Document Type : Original Article


1 Agricultural Botany Dept., Fac. of Agric., Ain Shams Univ., Cairo, Egypt

2 Vegetable Crop Research Dept., Agriculture and Biological Research Division, National Research Centre, Dokki, Giza, Egypt


The present work was aimed to evaluate Chenopodium quinoa cultivar CICA (Chenopodium quinoa Willd. cv. CICA), in field experiments, as a new and non-traditional leafy crop in Egypt under saline (ECe 17.9 dSm-1) and non-saline (ECe 1.9 dSm-1) soil conditions. Production of biomass, some morphological, physiochemical and yield components traits were estimated at 40 days from sowing date. Biomass production of young quinoa shoot under saline soil was significantly higher by 25% than non-saline soil. Quinoa plants cultivated under saline soil also showed significant high performances for most of morphological traits. Although salinity led to accumulate Na+ concentrations in the leaves by six folds higher than that found in the leaves produced under non-saline soil conditions, but no significant reduction has been observed for K+ concentrations.
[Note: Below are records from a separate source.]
(** ** [main] with [save_event_data], for one date range *)

Lemma generate_summary_Ret_None processed :
  generate_summary processed = Ret None -> data processed = [].
Proof.
  unfold generate_summary. destruct (data processed) as [|first rest]; [reflexivity|].
  intros H.
  apply bind_Ret_inv in H as (a1 & H1 & H). apply bind_Ret_inv in H as (a2 & H2 & H).
  apply bind_Ret_inv in H as (a3 & H3 & H). apply bind_Ret_inv in H as (a4 & H4 & H).
  apply bind_Ret_inv in H as (a5 & H5 & H). apply bind_Ret_inv in H as (a6 & H6 & H).
  apply bind_Ret_inv in H as (a7 & H7 & H). apply bind_Ret_inv in H as (a8 & H8 & H).
  discriminate H.
Qed.

Lemma filter_nil_Forall {A} (f : A -> bool) (xs : list A) :
  filter (fun x => f x = true) xs = [] <-> Forall (fun x => f x = false) xs.
Proof.
  induction xs as [|x xs IH]; [split; [constructor | reflexivity]|].
  rewrite filter_cons. destruct (f x) eqn:Hx.
  - rewrite decide_True by reflexivity. split; [discriminate|].
    intros H. apply Forall_cons in H as [H _]. congruence.
  - rewrite decide_False by discriminate. rewrite IH. split.
    + intros H. constructor; assumption.
    + intros H. apply Forall_cons in H as [_ H]. assumption.
Qed.

Section MainFacts.

Variable py_float : string -> option float.
Variable fetch_omni_year : Z -> option (list string).
Variable py_pow : float -> float -> result float.
Variable utcnow : string.

(** X20. A run over a date range that returns produces nothing exactly when
    no record was fetched. Otherwise its output is the processed data of
    the fetched records with the event's description, one processed record
    for each fetched record that carries a timestamp, and the summary of
    that data: the summary is empty exactly when no fetched record carries
    a timestamp, and else counts the fetched records that carry one. *)
Theorem run_date_range_pipeline start_date end_date info out :
  run_date_range py_float fetch_omni_year py_pow utcnow start_date end_date info
    = Ret out ->
  exists raw_data,
    fetch_event_data py_float fetch_omni_year start_date end_date = Ret raw_data
    /\ (out = None <-> raw_data = [])
    /\ forall processed summary, out = Some (processed, summary) ->
         let dated := filter (fun r => str_truthy (timestamp r) = true) raw_data in
         process_event_data py_pow utcnow raw_data info = Ret processed
         /\ generate_summary processed = Ret summary
         /\ event_info processed = info
         /\ length (data processed) = length dated
         /\ (summary = None
             <-> Forall (fun r => str_truthy (timestamp r) = false) raw_data)
         /\ forall s, summary = Some s ->
              tr_hours (time_range s) = Z.of_nat (length dated).
Proof.
  unfold run_date_range. intros H.
  apply bind_Ret_inv in H as (raw & Hfetch & H). exists raw.
  split; [assumption|].
  cbv beta in H. destruct raw as [|r raw].
  { simpl in H. injection H as <-. split; [tauto|]. intros ? ? [=]. }
  set (raw_data := r :: raw) in *.
  apply bind_Ret_inv in H as (processed & Hproc & H).
  apply bind_Ret_inv in H as (summary & Hsum & H). injection H as <-.
  split; [split; discriminate|].
  intros processed' summary' Hout. injection Hout as <- <-. cbv zeta.
  set (dated := filter (fun r => str_truthy (timestamp r) = true) raw_data).
  split; [assumption|]. split; [assumption|].
  unfold process_event_data in Hproc.
  apply bind_Ret_inv in Hproc as (ps & Hloop & Hproc). injection Hproc as <-.
  apply process_loop_inv in Hloop as (ps' & -> & Hps).
  apply Forall2_length in Hps. fold dated in Hps.
  cbn [event_info data app] in *.
  split; [reflexivity|]. split; [symmetry; assumption|]. split.
  - rewrite <- filter_nil_Forall. fold dated. split.
    + intros ->. apply generate_summary_Ret_None in Hsum. cbn [data] in Hsum.
      subst ps'. destruct dated; [reflexivity | discriminate Hps].
    + intros Hnil. rewrite Hnil in Hps. destruct ps'; [|discriminate Hps].
      injection Hsum as <-. reflexivity.
  - intros s ->. apply generate_summary_inv in Hsum
      as (first & rest & Hdata & Htr & _).
    rewrite Htr. cbn [tr_hours data]. rewrite Hps. reflexivity.
Qed.

End MainFacts.

Lemma run_date_range_pipeline_witness :
  run_date_range float_of_str quiet_year unit_pow "now" "2003-10-28" "2003-11-02" None
    = Ret quiet_output
  /\ exists raw_data,
       fetch_event_data float_of_str quiet_year "2003-10-28" "2003-11-02"
         = Ret raw_data
       /\ (quiet_output = None <-> raw_data = []).
Proof.
  assert (H : run_date_range float_of_str quiet_year unit_pow "now"
                "2003-10-28" "2003-11-02" None = Ret quiet_output)
    by (vm_compute; reflexivity).
  split; [exact H|].
  destruct (run_date_range_pipeline float_of_str quiet_year unit_pow "now"
              "2003-10-28" "2003-11-02" None quiet_output H)
    as (raw_data & Hfetch & Hnone & _).
  exists raw_data. split; [exact Hfetch | exact Hnone].
Defined.
(** * archive: filename-based archive type detection and archive walkers

    A shallow embedding of the Go package [archive] (file [archive.go]):
    the [Type] enumeration, the package-level table [typeInfoMap] filled by
    [init], [makeRegex], [DetermineType], the five walkers and [readTar].

    Go strings are byte sequences; they are modelled by [string], whose
    characters are 8-bit [ascii] values.  The library functions the package
    calls ([strings.Join], [strings.Replace], [fmt.Sprintf],
    [strings.ToLower], [regexp.MustCompile], [FindStringSubmatch]) are
    modelled in the first part of the file for the inputs the package feeds
    them. *)

From Stdlib Require Import Ascii NArith ZArith.
From stdpp Require Import base tactics option list sorting strings gmap fin_maps.

Local Open Scope N_scope.

(** ** Go strings *)

Module GoString.

(** [strings.Join(elems, sep)]. *)
Fixpoint Join (elems : list string) (sep : string) : string :=
  match elems with
  | [] => ""
  | [e] => e
  | e :: rest => e +:+ sep +:+ Join rest sep
  end.

(** [strings.HasPrefix(s, prefix)]. *)
Fixpoint HasPrefix (s prefix : string) {struct prefix} : bool :=
  match prefix, s with
  | "", _ => true
  | String p prefix', String c s' =>
      if decide (p = c) then HasPrefix s' prefix' else false
  | String _ _, "" => false
  end.

(** [strings.HasSuffix(s, suffix)]: some tail of [s] is [suffix]. *)
Fixpoint HasSuffix (s suffix : string) : bool :=
  bool_decide (s = suffix)
  || match s with
     | "" => false
     | String _ s' => HasSuffix s' suffix
     end.

(** [strings.Replace(s, old, new, n)] for a non-empty [old]: the first
    [n] non-overlapping occurrences of [old], scanning from the left, are
    replaced by [new]; a negative [n] means no limit.  [skip] counts the
    bytes of a matched occurrence still to be dropped and [budget] the
    replacements still allowed ([None]: unlimited). *)
Fixpoint Replace_go (old new : string) (skip : nat) (budget : option nat)
    (s : string) : string :=
  match s with
  | "" => ""
  | String c s' =>
      match skip with
      | S k => Replace_go old new k budget s'
      | O =>
          if HasPrefix s old && negb (bool_decide (budget = Some O))
          then new +:+ Replace_go old new (pred (String.length old))
                         (pred <$> budget) s'
          else String c (Replace_go old new O budget s')
      end
  end.

Definition Replace (s old new : string) (n : Z) : string :=
  match old with
  | "" => s (* the package never passes an empty [old] *)
  | _ => Replace_go old new O
           (if decide (n < 0)%Z then None else Some (Z.to_nat n)) s
  end.

(** [fmt.Sprintf(format, arg)] for one string operand: the first [%s] or
    [%v] verb is replaced by the operand, [%%] prints a percent sign.
    [used] records that the operand has been consumed; a later verb
    prints Go's missing-operand marker. *)
Fixpoint Sprintf_go (used : bool) (arg : string) (format : string) : string :=
  match format with
  | "" => ""
  | String c rest =>
      if decide (c = "%"%char) then
        match rest with
        | "" => "%!(NOVERB)"
        | String v rest' =>
            if decide (v = "%"%char) then String "%" (Sprintf_go used arg rest')
            else if bool_decide (v = "s"%char) || bool_decide (v = "v"%char)
            then (if used then "%!" +:+ String v "(MISSING)" else arg)
                   +:+ Sprintf_go true arg rest'
            else String "%" (String v (Sprintf_go used arg rest'))
        end
      else String c (Sprintf_go used arg rest)
  end.
(** * go-support-id-error: error identifiers, envelopes, dispatch and recovery

    A shallow embedding of the Go package [errorid]
    (generator.go, error_id.go, config.go, handler.go, middleware.go)
    together with the properties its specification states.

    Conventions of the embedding
    - Go strings are [string]; bytes are [Byte.byte]; Go integers are [Z].
    - A Go [map[string]interface{}] is a reference: a location in a store
      of [gmap string any]; the nil map is [None].
    - Calls that leave the package (logger, callback, custom generator,
      clock, randomness source, the runtime's stack dump) are recorded in a
      trace or answered by an oracle carried in the world.
    - A panic is an explicit result, [Panicked v]; [defer]/[recover] are
      written out where the source has them. *)

From Stdlib Require Import ZArith String Ascii List Lia.
From stdpp Require Import gmap strings list fin_maps.

Open Scope Z_scope.

(** ** Package fmt, strconv, encoding/hex: the fragments the package uses *)

Definition ascii_code (c : ascii) : Z := Z.of_nat (nat_of_ascii c).

Definition is_digit (c : ascii) : bool :=
  (48 <=? ascii_code c) && (ascii_code c <=? 57).

Definition is_lower_hex (c : ascii) : bool :=
  is_digit c || ((97 <=? ascii_code c) && (ascii_code c <=? 102)).

Fixpoint all_chars (p : ascii -> bool) (s : string) : bool :=
  match s with
  | EmptyString => true
  | String c s' => p c && all_chars p s'
  end.

Fixpoint repeat_char (c : ascii) (n : nat) : string :=
  match n with
  | O => EmptyString
  | S n' => String c (repeat_char c n')
  end.

(** The character ['0' + d]. *)
Definition digit_char (d : Z) : ascii := ascii_of_nat (Z.to_nat (48 + d)).

(** Decimal rendering of a non-negative integer, most significant digit
    first.  The loop divides by ten until the quotient is a single digit;
    twenty rounds cover every 64-bit value. *)
Fixpoint utoa_loop (rounds : nat) (u : Z) (acc : string) : string :=
  match rounds with
  | O => acc
  | S rounds' =>
      let acc' := String (digit_char (u mod 10)) acc in
      if u <? 10 then acc' else utoa_loop rounds' (u / 10) acc'
  end.

Definition utoa (u : Z) : string := utoa_loop 20 u EmptyString.

(** [%d] with an optional [0] flag and width, as fmt prints integers: the
    sign counts towards the width, zero padding goes between sign and
    digits, space padding goes in front. *)
Definition fmt_integer (zero : bool) (width : nat) (n : Z) : string :=
  let sign := if n <? 0 then "-"%string else EmptyString in
  let digits := utoa (Z.abs n) in
  let used := (String.length sign + String.length digits)%nat in
  if zero
  then sign +:+ repeat_char "0" (width - used) +:+ digits
  else repeat_char " " (width - used) +:+ sign +:+ digits.

(** [appendInt] of package time: the sign does not count towards the
    width. *)
Definition time_appendInt (x : Z) (width : nat) : string :=
  let sign := if x <? 0 then "-"%string else EmptyString in
  let digits := utoa (Z.abs x) in
  sign +:+ repeat_char "0" (width - String.length digits) +:+ digits.

(** encoding/hex *)
Definition hextable : string := "0123456789abcdef".

Definition hex_digit (n : N) : ascii :=
  match String.get (N.to_nat n) hextable with
  | Some c => c
  | None => "0"%char
  end.

Fixpoint hex_EncodeToString (src : list Byte.byte) : string :=
  match src with
  | [] => EmptyString
  | v :: rest =>
      String (hex_digit (N.shiftr (Byte.to_N v) 4))
        (String (hex_digit (N.land (Byte.to_N v) 15))
           (hex_EncodeToString rest))
  end.

(** ** Values *)

(** Locations of map objects in the store. *)
Definition loc := positive.

(** [interface{}] values kept in a details map.  A nested map is a
    reference, like every Go map. *)
Inductive any :=
| AString (s : string)
| AInt (z : Z)
| AInt64 (z : Z)
| ABool (b : bool)
| AMap (l : loc).

(** Go [error] values and the payload of a panic.  [UserError] is any
    error made outside the package: [addr] is its identity (the pointer
    inside the interface value) and [text] what its [Error] method
    returns.  [PanicError] is [*panicError] of middleware.go.
    [RuntimeError] is an error raised by the Go runtime itself. *)
Inductive error :=
| UserError (addr : positive) (text : string)
| PanicError (value : panic_value)
| RuntimeError (text : string)
with panic_value :=
| PString (s : string)
| PInt (z : Z)
| PErr (e : error).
Moreover, salinity was significantly increased magnesium concentrations in quinoa leaves. On the other hand, no significant increase has been detected of proline or total soluble carbohydrates concentrations in leaves of quinoa grown under saline soil as compared to non-saline soil. This clearly indicated that quinoa plants, during early growth stage, tended to utilize inorganic ions rather than organic solutes to regulate its osmotic potential under saline conditions. Chlorophyll a, chlorophyll b and carotenoid concentrations were significantly decreased under saline soil. Also, concentrations of crude fiber, crude fat and iron in the leaves of quinoa plants grown under saline soil conditions were significantly decreased. Meanwhile, salinity has no significant influence on crude protein concentrations. These results revealed that the quinoa has the ability to grow and produce considerable high leafy vegetable yield with good quality, in terms of high protein, in land unsuitable for conventional vegetable crops.